Er war elegant, er war charmant und immer auf der Suche nach Liebe, Spiritualität und den perfekten Worten dafür. Mit Leonard Cohen hat die Popmusik einen ihrer großen Stilisten verloren.
„Ich denke, ich werde dir sehr bald folgen. Wisse, dass ich dicht hinter dir bin, dass du meine Hand berühren kannst, wenn du deine Hand ausstreckst.“ Diese Worte richtete Leonard Cohen vor wenigen Monaten in einem Brief an seine im Sterben liegende frühere Muse Marianne Ihlen. Allein in ihnen steckt so viel, was ihn ausmachte. Seine Wärme, seine feine Art, sein Gefühl dafür, das Größte auf einfache, greifbare Art zu sagen. Er hat es in seinen Songs so oft ausgespielt.

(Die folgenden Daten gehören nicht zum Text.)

Lemma recursive_search_ok : forall t h tr,
  tree23 h t -> track_ok H r h t tr -> in_order (comp := comp) (dom := dom) (pairs t) ->
  match find_pair comp k (pairs t) with
  | Some p => exists it l1 l2, qBTree__recursive_search comp t tr k = Ok (0, it) /\ points H r it l1 p l2
  | None => qBTree__recursive_search comp t tr k = Ok (-1, zero_iter)
  end.
Proof using All.
  induction t as [|k0 k1 c0 IH0 c1 IH1 c2 IH2 e ec _]; intros h tr H23 Ht Hord; [done|].
  destruct h as [|h]; [done|]. pose proof H23 as Hs.
  apply tree23_inv in Hs as (p0 & ? & ? & ? & ? & [= -> <- <- <- <- -> ->] & H0 & H1 & H2).
  cbn [qBTree__recursive_search some_pair mbind res_bind]. rewrite (push_ok _ _ Hmax _ _ _ 0 Ht),
    (push_ok _ _ Hmax _ _ _ 1 Ht), (push_ok _ _ Hmax _ _ _ 2 Ht). cbn [mbind res_bind].
  cbn [pairs opt app] in Hord |- *. pose proof (in_order_middle _ _ _ Hord) as (Ho0 & Hor & _).
  destruct (Z.eqb_spec (ccmp comp k (key p0)) 0) as [E0|N0].
  { rewrite find_eq by done. eexists _, _, _. split; [done|]. exists (S h).
    split_and!; try done; [by left|]. eexists c0, c1. by split_and!. }
  destruct (Z.ltb_spec (ccmp comp k (key p0)) 0) as [L0|G0].
  { rewrite find_lt by done. by eapply IH0; [|by split_and!|]. }
  rewrite find_gt by (done || lia). destruct k1 as [p1|].
  - cbn [opt app] in Hor |- *. pose proof (in_order_middle _ _ _ Hor) as (Ho1 & Ho2 & _).
    destruct (Z.eqb_spec (ccmp comp k (key p1)) 0) as [E1|N1].
    { rewrite find_eq by done. eexists _, _, _. split; [done|]. exists (S h).
      split_and!; try done; [by right|]. eexists c1, c2. by split_and!. }
    destruct (Z.ltb_spec (ccmp comp k (key p1)) 0) as [L1|G1].
    + rewrite find_lt by done. by eapply IH1; [|by split_and!|].
    + rewrite find_gt by (done || lia). by eapply IH2; [|by split_and!|].
  - subst c2. cbn [opt app pairs] in Hor |- *. rewrite app_nil_r in *.
    destruct c1 as [|? ? ? ? ? ? ?] eqn:E1; [done|]. rewrite <- E1 in *. cbn [is_null].
    replace (is_null c1) with false by (by rewrite E1). by eapply IH1; [|by split_and!|].
Qed.
End search.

Cohen hatte Ihlen auf Hydra kennengelernt, Anfang der 60er war das. Der Kanadier hatte seine Heimat Montreal, wo er 1934 zur Welt gekommen war, der Kunst zuliebe verlassen und war auf die griechische Insel gezogen. Dort brachte er seine Zeit damit zu, an seiner angedachten Karriere als Schriftsteller zu arbeiten, Romane und Gedichte zu schreiben und mit Drogen zu experimentieren. „Ich warf Trip auf Trip ein, während ich auf meiner Terrasse saß, und darauf wartete, Gott zu sehen.“ Letztendlich sei es dann immer nur auf einen gehörigen Kater hinausgelaufen, erinnerte sich Cohen später. Zwischendurch jedoch fand er Zeit, sich in eine junge blonde Norwegerin zu verlieben, besagte Ihlen. Die beiden wurden ein Paar, für mehrere Jahre, und seine Freundin inspirierte Cohen zu Liedern wie ›Bird On The Wire‹ und, natürlich: ›So Long, Marianne‹. Der Songschreiber Leonard Cohen war geboren.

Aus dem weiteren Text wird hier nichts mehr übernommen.